- [INPUT]:
╭──

(** * The AutoTARA web client: request surface and stage pages

    A shallow embedding of the React client under [ui/web/src]:
    [api.js], the seven stage pages ([pages/Stage1.jsx] ... [Stage7.jsx])
    and the two form components of [components/FileUpload.jsx].

    The event handlers of the pages are [async] functions.  They are
    embedded in a small resumption monad [Async]: a handler is a tree of
    state setters, console writes and [await]ed HTTP calls, and it is run
    either to completion against a backend oracle ([exec]) or one event at
    a time next to other handlers that are still waiting ([step]). *)

From Stdlib Require Import String List Bool Arith Lia DecimalString DecimalNat.
Import ListNotations.
Local Open Scope string_scope.
Local Open Scope list_scope.

(** ** Values that cross the wire *)

(** A row of the Stage-1 artifact as the pages read it
    ([asset.assetId], [asset.description]). *)
Module Asset.
Record t := mk { assetId : string; description : string }.
End Asset.

(** A JSON object with string fields, in the order the literal lists them,
    e.g. [{ stakeholder, assetId }]. *)
Definition Body := list (string * string).

(** A [File] handle of the browser; only its name is observable here. *)
Record File := mkFile { file_name : string }.

(** What [axios] is asked to send. [POST_FORM] is the multipart post of
    [uploadSysML] (a [FormData] holding the field ["file"]). *)
Inductive HttpCall :=
| POST (url : string) (data : Body)
| POST_FORM (url : string) (field : string) (f : File)
| GET (url : string).

(** The reason a promise is rejected: [axios] rejects on a network error and
    on every status outside 2xx. *)
Inductive Err :=
| NetworkError
| HttpError (status : nat) (detail : string).

(** The type at which a caller reads [res.data]:
    never ([Ignored]), as the text of a table ([CsvText]), or as the JSON
    array of assets, possibly absent ([AssetList]). *)
Inductive Schema := Ignored | CsvText | AssetList.

Definition data (s : Schema) : Type :=
  match s with
  | Ignored => unit
  | CsvText => string
  | AssetList => option (list Asset.t)
  end.

Inductive Response (R : Type) :=
| Fulfilled (res : R)
| Failed (err : Err).
Arguments Fulfilled {R} res.
Arguments Failed {R} err.

(** An answer of the backend to one call, at whichever type it is read. *)
Definition Answer := forall s : Schema, Response (data s).

(** ** Page state

    The [useState] cells of a stage page.  All seven pages are instances of
    one record; a page that does not declare a cell never writes it
    (Stage 1 has no [error], only Stages 2 and 7 have [stakeholder], only
    Stage 2 has [assets] and [assetId]). *)
Record Page := mkPage {
  loading : bool;
  csv : option string;
  error : option string;
  stakeholder : string;
  assets : list Asset.t;
  assetId : string
}.

(** A call of one of the setter functions returned by [useState]. *)
Inductive Setter :=
| SetLoading (b : bool)
| SetCsv (v : option string)
| SetError (v : option string)
| SetStakeholder (v : string)
| SetAssets (v : list Asset.t)
| SetAssetId (v : string).

Definition apply_setter (a : Setter) (p : Page) : Page :=
  match a with
  | SetLoading b => mkPage b (csv p) (error p) (stakeholder p) (assets p) (assetId p)
  | SetCsv v => mkPage (loading p) v (error p) (stakeholder p) (assets p) (assetId p)
  | SetError v => mkPage (loading p) (csv p) v (stakeholder p) (assets p) (assetId p)
  | SetStakeholder v => mkPage (loading p) (csv p) (error p) v (assets p) (assetId p)
  | SetAssets v => mkPage (loading p) (csv p) (error p) (stakeholder p) v (assetId p)
  | SetAssetId v => mkPage (loading p) (csv p) (error p) (stakeholder p) (assets p) v
  end.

╰──

- [EXERCISE PROMPT]: Set the records above down again, exactly as they read.

- [EXERCISE RESULT]:
(** * The AutoTARA web client: request surface and stage pages

    A shallow embedding of the React client under [ui/web/src]:
    [api.js], the seven stage pages ([pages/Stage1.jsx] ... [Stage7.jsx])
    and the two form components of [components/FileUpload.jsx].

    The event handlers of the pages are [async] functions.  They are
    embedded in a small resumption monad [Async]: a handler is a tree of
    state setters, console writes and [await]ed HTTP calls, and it is run
    either to completion against a backend oracle ([exec]) or one event at
    a time next to other handlers that are still waiting ([step]). *)

From Stdlib Require Import String List Bool Arith Lia DecimalString DecimalNat.
Import ListNotations.
Local Open Scope string_scope.
Local Open Scope list_scope.

(** ** Values that cross the wire *)

(** A row of the Stage-1 artifact as the pages read it
    ([asset.assetId], [asset.description]). *)
Module Asset.
Record t := mk { assetId : string; description : string }.
End Asset.

(** A JSON object with string fields, in the order the literal lists them,
    e.g. [{ stakeholder, assetId }]. *)
Definition Body := list (string * string).

(** A [File] handle of the browser; only its name is observable here. *)
Record File := mkFile { file_name : string }.

(** What [axios] is asked to send. [POST_FORM] is the multipart post of
    [uploadSysML] (a [FormData] holding the field ["file"]). *)
Inductive HttpCall :=
| POST (url : string) (data : Body)
| POST_FORM (url : string) (field : string) (f : File)
| GET (url : string).

(** The reason a promise is rejected: [axios] rejects on a network error and
    on every status outside 2xx. *)
Inductive Err :=
| NetworkError
| HttpError (status : nat) (detail : string).

(** The type at which a caller reads [res.data]:
    never ([Ignored]), as the text of a table ([CsvText]), or as the JSON
    array of assets, possibly absent ([AssetList]). *)
Inductive Schema := Ignored | CsvText | AssetList.

Definition data (s : Schema) : Type :=
  match s with
  | Ignored => unit
  | CsvText => string
  | AssetList => option (list Asset.t)
  end.

Inductive Response (R : Type) :=
| Fulfilled (res : R)
| Failed (err : Err).
Arguments Fulfilled {R} res.
Arguments Failed {R} err.

(** An answer of the backend to one call, at whichever type it is read. *)
Definition Answer := forall s : Schema, Response (data s).

(** ** Page state

    The [useState] cells of a stage page.  All seven pages are instances of
    one record; a page that does not declare a cell never writes it
    (Stage 1 has no [error], only Stages 2 and 7 have [stakeholder], only
    Stage 2 has [assets] and [assetId]). *)
Record Page := mkPage {
  loading : bool;
  csv : option string;
  error : option string;
  stakeholder : string;
  assets : list Asset.t;
  assetId : string
}.

(** A call of one of the setter functions returned by [useState]. *)
Inductive Setter :=
| SetLoading (b : bool)
| SetCsv (v : option string)
| SetError (v : option string)
| SetStakeholder (v : string)
| SetAssets (v : list Asset.t)
| SetAssetId (v : string).

Definition apply_setter (a : Setter) (p : Page) : Page :=
  match a with
  | SetLoading b => mkPage b (csv p) (error p) (stakeholder p) (assets p) (assetId p)
  | SetCsv v => mkPage (loading p) v (error p) (stakeholder p) (assets p) (assetId p)
  | SetError v => mkPage (loading p) (csv p) v (stakeholder p) (assets p) (assetId p)
  | SetStakeholder v => mkPage (loading p) (csv p) (error p) v (assets p) (assetId p)
  | SetAssets v => mkPage (loading p) (csv p) (error p) (stakeholder p) v (assetId p)
  | SetAssetId v => mkPage (loading p) (csv p) (error p) (stakeholder p) (assets p) v
  end.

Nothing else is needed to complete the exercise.